Rationale: The EGFR-driven angiogenesis is crucial in solid tumors, particularly through the delivery of biomolecules via extracellular vesicles (EVs), but the mechanism by which EGFR regulates EV cargo is still unclear. Methods: First, cell co-culture and murine tumor models were employed to examine the impact of EGFR overexpression on the pro-angiogenic properties of small EVs (sEVs) derived from oral squamous cell carcinoma (OSCC). Small RNA sequencing was then used to compare the miRNA profiles of OSCC-sEVs with and without EGFR overexpression, followed by functional enrichment and motif analyses of the differentially expressed miRNAs. Next, miRNA pull-down assays were conducted to identify potential molecules involved in sorting these miRNAs. Finally, the role of the candidate sorting protein was validated using existing public database, tissue samples, cell lines, and murine tumor models.

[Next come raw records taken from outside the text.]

(** ** The recent issues *)


(** ** Further properties at concrete inputs *)

(** The viewer is read the same with and without a path. *)
Lemma read_parameterless_ignores_path_witness :
  ("linear-viewer" ∈ parameterless_schemes)
  /\ uri_match "linear-viewer://" = Some ("linear-viewer", "")
  /\ uri_match "linear-viewer://anything" = Some ("linear-viewer", "anything")
  /\ ReadResourceRequest_handler demo_perform "linear-viewer://" 0 =
     ReadResourceRequest_handler demo_perform "linear-viewer://anything" 0.
Proof.
  assert (Hin : "linear-viewer" ∈ parameterless_schemes)
    by (unfold parameterless_schemes; repeat constructor).
  split; [exact Hin|]. split; [reflexivity|]. split; [reflexivity|].
  exact (@read_parameterless_ignores_path nat demo_perform
           "linear-viewer://" "linear-viewer://anything" "linear-viewer"
           "" "anything" 0 Hin eq_refl eq_refl).
Defined.

(** The content of the viewer resource on the answering tracker. *)
Lemma read_success_shape_witness :
  result (ReadResourceRequest_handler demo_perform "linear-viewer://" 0) =
    inr (json_contents "linear-viewer://" (body_viewer demo_viewer))
  /\ exists protocol path body,
       uri_match "linear-viewer://" = Some (protocol, path)
       /\ protocol ∈ recognized_schemes
       /\ json_contents "linear-viewer://" (body_viewer demo_viewer) =
          {| contents :=
               [ {| content_uri :=
                      protocol +:+ "://"
                        +:+ (if is_parameterless protocol then "" else path);
                    content_mimeType := "application/json";
                    content_text := body |} ] |}.
Proof.
  split; [reflexivity|].
  exact (@read_success_shape nat demo_perform "linear-viewer://" 0
           (json_contents "linear-viewer://" (body_viewer demo_viewer))
           eq_refl).
Defined.

(** Reading [linear-issue://ENG-1] asks for the issue [ENG-1] first. *)
Lemma read_templated_routing_witness :
  "ENG-1" <> ""
  /\ until_line_end "ENG-1" = "ENG-1"
  /\ exists rest,
       trace (ReadResourceRequest_handler demo_perform "linear-issue://ENG-1" 0) =
         Sent (Q_issue "ENG-1") :: rest.
Proof.
  assert (Hne : "ENG-1" <> "") by discriminate.
  split; [exact Hne|]. split; [reflexivity|].
  exact (proj1 (@read_templated_routing nat demo_perform "ENG-1" 0 Hne eq_refl)).
Defined.

(** A valid [linear_create_issue] on the tracker that rejects every
    request: one request, and the response of the [catch] block. *)
Lemma tool_call_rejected_witness :
  rejects_all offline_perform offline_error
  /\ ("linear_create_issue" ∈ map tool_name (tools ListToolsRequest_handler))
  /\ validation_failure show_integer_part "linear_create_issue" json_fraction
     = None
  /\ result (CallToolRequest_handler show_integer_part offline_perform
               {| params_name := "linear_create_issue";
                  params_arguments := Some json_fraction |} 0) =
       inr (tool_catch_response offline_error)
  /\ count_sent
       (trace (CallToolRequest_handler show_integer_part offline_perform
                 {| params_name := "linear_create_issue";
                    params_arguments := Some json_fraction |} 0)) = 1.
Proof.
  assert (Hrej : rejects_all offline_perform offline_error)
    by (intros c w; reflexivity).
  assert (Hin : "linear_create_issue"
                  ∈ map tool_name (tools ListToolsRequest_handler))
    by (cbn; repeat constructor).
  assert (Hok : validation_failure show_integer_part "linear_create_issue"
                  json_fraction = None)
    by (vm_compute; reflexivity).
  split; [exact Hrej|]. split; [exact Hin|]. split; [exact Hok|].
  destruct (@tool_call_rejected show_integer_part nat offline_perform
              "linear_create_issue" json_fraction offline_error 0
              Hrej Hin Hok) as (Hres & Hcount & _).
  split; [exact Hres | exact Hcount].
Defined.

(** [{ title: "T", teamId: "X", priority: 2.5 }] passes the schema of
    [linear_create_issue], so it conforms to what the tool advertises. *)
Lemma advertised_schema_enforced_witness :
  createIssueTool ∈ tools ListToolsRequest_handler
  /\ validation_failure show_integer_part "linear_create_issue" json_fraction
     = None
  /\ conforms (tool_inputSchema createIssueTool) json_fraction.
Proof.
  assert (Hin : createIssueTool ∈ tools ListToolsRequest_handler)
    by (cbn; repeat constructor).
  assert (Hok : validation_failure show_integer_part
                  (tool_name createIssueTool) json_fraction = None)
    by (vm_compute; reflexivity).
  split; [exact Hin|]. split; [exact Hok|].
  exact (proj1 (proj1 (@advertised_schema_enforced show_integer_part
                         createIssueTool json_fraction Hin) Hok)).
Defined.
(** * QR code / barcode generation service: validation and request handling

    A shallow embedding of [validate_input], of the [generate_code]
    handler, of [add_security_headers] and [after_request], and of
    [Config.__post_init__] of [src/main.py], with the properties the
    specification states about them and further ones read off the code.

    Python strings are sequences of Unicode code points, so a [str] is a
    list of code points and [len] counts list elements.  The two encoders,
    [send_file] and the Unicode part of [str.lower] belong to libraries
    outside the repository and are taken as parameters of the handler. *)

From Stdlib Require Import List ZArith NArith QArith Bool Lia.
From Stdlib Require Import String Ascii DecimalString.
Import ListNotations.

Local Open Scope Z_scope.

(** ** Python strings *)

Module PyStr.

(** A character is its code point; [ord] reads it as a Python int. *)
Definition char := N.
Definition str := list char.

Definition ord (c : char) : Z := Z.of_N c.
Definition len (s : str) : Z := Z.of_nat (List.length s).

(** A literal of the source text (all literals of [main.py] are ASCII). *)
Definition lit (s : string) : str :=
  List.map N_of_ascii (list_ascii_of_string s).

(** Truth value of a string: the empty string is false. *)
Definition truthy (s : str) : bool :=
  match s with
  | [] => false
  | _ :: _ => true
  end.

(** [a == b] *)
Fixpoint eqb (a b : str) : bool :=
  match a, b with
  | [], [] => true
  | x :: a', y :: b' => N.eqb x y && eqb a' b'
  | _, _ => false
  end.

(** [x in xs] for a collection of strings. *)
Definition mem (x : str) (xs : list str) : bool :=
  existsb (eqb x) xs.

(** [sep.join(xs)] *)
Fixpoint join (sep : str) (xs : list str) : str :=
  match xs with
  | [] => []
  | [x] => x
  | x :: rest => x ++ sep ++ join sep rest
  end.

(** [str(n)] for an int, as an f-string renders it. *)
Definition of_int (n : Z) : str :=
  lit (NilZero.string_of_int (Z.to_int n)).
(** ** The three non-legendary categories, one tick at a time *)

(** C5.  A generic item (a name outside the registry) listed in the
    collection: one tick writes [clamp_quality (quality - 1)], decrements
    sell_in, and writes [clamp_quality (quality - 1)] once more when the
    decremented sell_in is negative, where [clamp_quality q] is
    [max 0 (min q 50)]: the quality after the tick lies in [0, 50], it is
    1 less (2 less per day past due) where the clamp does not bite, it is 0
    from a quality of at most 1 (at most 2 past due) and 50 from a quality
    of at least 51 before the due date.  Item('Normal Item', 10, 20)
    becomes (9, 19), Item('Normal Item', -1, 10) becomes (-2, 8),
    Item('Normal Item', 10, 0) becomes (9, 0) and Item('Normal Item', -1,
    1) becomes (-2, 0). *)
Theorem normal_item_one_tick :
  (∀ it : Item,
     update_quality NormalItemUpdater it
     = mkItem (name it) (sell_in it) (clamp_quality (quality it - 1)))
  ∧ (∀ it : Item,
       update_sell_in NormalItemUpdater it
       = mkItem (name it) (sell_in it - 1)
           (if (sell_in it - 1 <? 0)%Z
            then clamp_quality (quality it - 1) else quality it))
  ∧ (∀ (items : list loc) (h : gmap loc Item) (r : loc) (it : Item),
       h !! r = Some it →
       name it ≠ AGED_BRIE → name it ≠ BACKSTAGE → name it ≠ SULFURAS →
       occurrences r items = 1%nat →
       GildedRose.heap (GildedRose.update_quality (GildedRose.__init__ items h)) !! r
       = Some (mkItem (name it) (sell_in it - 1)
                 (if (sell_in it - 1 <? 0)%Z
                  then clamp_quality (clamp_quality (quality it - 1) - 1)
                  else clamp_quality (quality it - 1))))
  ∧ (∀ q : Z, (1 ≤ q ≤ 50)%Z → clamp_quality (q - 1) = (q - 1)%Z)
  ∧ (∀ q : Z, (2 ≤ q ≤ 50)%Z →
       clamp_quality (clamp_quality (q - 1) - 1) = (q - 2)%Z)
  ∧ GildedRose.heap
      (GildedRose.update_quality
         (GildedRose.__init__ [0%nat] {[0%nat := mkItem "Normal Item" 10 20]})) !! 0%nat
    = Some (mkItem "Normal Item" 9 19)
  ∧ GildedRose.heap
      (GildedRose.update_quality
         (GildedRose.__init__ [0%nat] {[0%nat := mkItem "Normal Item" (-1) 10]})) !! 0%nat
    = Some (mkItem "Normal Item" (-2) 8)
  ∧ (∀ q : Z, clamp_quality q = Z.max 0 (Z.min q 50)
              ∧ (0 ≤ clamp_quality q ≤ 50)%Z)
  ∧ (∀ (items : list loc) (h : gmap loc Item) (r : loc) (it : Item),
       h !! r = Some it →
       name it ≠ AGED_BRIE → name it ≠ BACKSTAGE → name it ≠ SULFURAS →
       occurrences r items = 1%nat →
       ∃ q' : Z,
         GildedRose.heap
           (GildedRose.update_quality (GildedRose.__init__ items h)) !! r
         = Some (mkItem (name it) (sell_in it - 1) q')
         ∧ (0 ≤ q' ≤ 50)%Z
         ∧ q' = (if (sell_in it - 1 <? 0)%Z
                 then Z.max 0 (Z.min (quality it - 1) 50 - 1)
                 else Z.max 0 (Z.min (quality it - 1) 50)))
  ∧ (∀ q : Z, (q ≤ 1)%Z → clamp_quality (q - 1) = 0%Z)
  ∧ (∀ q : Z, (q ≤ 2)%Z → clamp_quality (clamp_quality (q - 1) - 1) = 0%Z)
  ∧ (∀ q : Z, (51 ≤ q)%Z →
       clamp_quality (q - 1) = 50%Z
       ∧ clamp_quality (clamp_quality (q - 1) - 1) = 49%Z)
  ∧ GildedRose.heap
      (GildedRose.update_quality
         (GildedRose.__init__ [0%nat] {[0%nat := mkItem "Normal Item" 10 0]})) !! 0%nat
    = Some (mkItem "Normal Item" 9 0)
  ∧ GildedRose.heap
      (GildedRose.update_quality
         (GildedRose.__init__ [0%nat] {[0%nat := mkItem "Normal Item" (-1) 1]})) !! 0%nat
    = Some (mkItem "Normal Item" (-2) 0)
  ∧ GildedRose.heap
      (GildedRose.update_quality
         (GildedRose.__init__ [0%nat] {[0%nat := mkItem "Normal Item" 10 75]})) !! 0%nat
    = Some (mkItem "Normal Item" 9 50).
Proof.
  split; [reflexivity|].
  split; [intros it; simpl; unfold_updaters; by destruct (sell_in it - 1 <? 0)%Z|].
  split.
  { intros items h r it Hr H1 H2 H3 Hocc.
    rewrite (heap_update_quality_once (GildedRose.__init__ items h) r it Hr Hocc).
    simpl. by rewrite day_normal. }
  split; [intros q Hq; unfold clamp_quality, MINIMUM_QUALITY, MAXIMUM_QUALITY; lia|].
  split; [intros q Hq; unfold clamp_quality, MINIMUM_QUALITY, MAXIMUM_QUALITY; lia|].
  split; [reflexivity|]. split; [reflexivity|].
  split; [intros q; unfold clamp_quality, MINIMUM_QUALITY, MAXIMUM_QUALITY; lia|].
  split.
  { intros items h r it Hr H1 H2 H3 Hocc.
    rewrite (heap_update_quality_once (GildedRose.__init__ items h) r it Hr Hocc).
    simpl. rewrite day_normal by done.
    eexists; split; [reflexivity|].
    unfold clamp_quality, MINIMUM_QUALITY, MAXIMUM_QUALITY.
    destruct (sell_in it - 1 <? 0)%Z; lia. }
  split; [intros q Hq; unfold clamp_quality, MINIMUM_QUALITY, MAXIMUM_QUALITY; lia|].
  split; [intros q Hq; unfold clamp_quality, MINIMUM_QUALITY, MAXIMUM_QUALITY; lia|].
  split; [intros q Hq; unfold clamp_quality, MINIMUM_QUALITY, MAXIMUM_QUALITY; lia|].
  split; [reflexivity|]. split; reflexivity.
Qed.
Lemma X3_missing_src_witness :
  exists m, registered (trace (setup_py (with_cwd Sample.w_abs "/tmp"))) = Some m
    /\ m !! "packages" = Some (VList [])
    /\ m !! "namespace_packages" = Some (VList [VStr "zato"])
    /\ result (setup_py (with_cwd Sample.w_abs "/tmp")) = inr tt.
Proof.
  assert (Hs : forall es,
             resolve (w_fs (with_cwd Sample.w_abs "/tmp"))
               (w_cwd (with_cwd Sample.w_abs "/tmp")) "src" <> inr (Dir es)).
  { intros es H. vm_compute in H. discriminate H. }
  destruct (X3_missing_src (with_cwd Sample.w_abs "/tmp") (VStr "3.2.1")
              eq_refl eq_refl Hs) as (m & Hr & Hp & Hn & Hres).
  exists m. split; [exact Hr|]. split; [exact Hp|]. split; [exact Hn|].
  rewrite Hres. reflexivity.
Defined.

(** ** Exit status of the failures *)

(** X4: the failures of the script's own steps all end the run with
    status 1: when nothing is registered and the exception is not one the
    code of the version file raised, the exit status is 1. *)
Theorem X4_own_failures_exit_1 (w : World) :
  registered (trace (setup_py w)) = None ->
  (imports_ok w = true -> forall e, version_file w <> VF_raises e) ->
  exit_status (result (setup_py w)) = 1.
Proof.
  rewrite registered_run, setup_py_run.
  destruct (imports_ok w); [|reflexivity].
  destruct (version_file w) as [n|n|e| |v]; intros Hr Hv;
    try reflexivity; try discriminate.
  by destruct (Hv eq_refl e).
Qed.
(** * Crawl and ingestion durability: a shallow embedding

    The development follows three scripts of the repository:
    - [scraper_crawl.py]: the breadth-first crawler;
    - [store_to_db.py]: the primary ingestion run and its fallback log;
    - [import_fallback.py]: the later reconciliation run over that log.

    Python values are modelled as the code uses them: [str] as the [string]
    of its UTF-8 bytes, [set] as [gset string], [dict] documents as
    [gmap string Value], the [deque] as a list. What the scripts obtain from libraries and from the
    network (HTTP responses, the HTML parser, [urllib.parse], the MongoDB
    servers) is an explicit environment record, so every statement holds for
    any web and any server behaviour. *)

From Stdlib Require Import ZArith Ascii String List Lia.
From Stdlib Require QArith.
From stdpp Require Import base gmap sets list strings.

Local Open Scope string_scope.
Local Open Scope list_scope.

(** ** Python string methods used by the scripts *)

Module py.

(** [s.rstrip(chars)] with the character class given as a predicate. *)
Fixpoint rstrip_by (p : ascii -> bool) (s : string) : string :=
    match s with
    | EmptyString => EmptyString
    | String c r =>
        match rstrip_by p r with
        | EmptyString => if p c then EmptyString else String c EmptyString
        | r' => String c r'
        end
    end.

Fixpoint lstrip_by (p : ascii -> bool) (s : string) : string :=
    match s with
    | EmptyString => EmptyString
    | String c r => if p c then lstrip_by p r else s
    end.

(** [s[n:]] *)
Fixpoint skip (n : nat) (s : string) : string :=
  match n, s with
  | O, _ => s
  | S n', String _ r => skip n' r
  | S _, EmptyString => EmptyString
  end.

Results: EGFR overexpression significantly enhances the pro-angiogenic effects of OSCC-sEVs, accompanied by a marked increase in the content of nucleic acid cargo carried in these sEVs. Small-RNA sequencing identified a group of miRNAs that were significantly enriched in OSCC-sEVs due to EGFR overexpression, which primarily functioned in angiogenesis and shared a characteristic "GGGU" motif. EGFR overexpression also strengthened the binding of PCBP2 with miRNAs containing this "GGGU" motif, thereby promoting their secretion through sEVs to support tumor angiogenesis. Mechanismly, EGFR overexpression upregulates PCBP2 protein content by activating its transcription rather than regulating the mRNA stability in OSCC cells. Additionally, depletion of PCBP2 impaired the EGFR-driven tumor angiogenesis by inhibiting the secretion of pro-angiogenic miRNAs through sEVs. Conclusions: EGFR boosts PCBP2 expression via transcriptional regulation, which then promotes the loading of specific miRNAs into sEVs by binding to the "GGGU" motif, thereby driving tumor angiogenesis.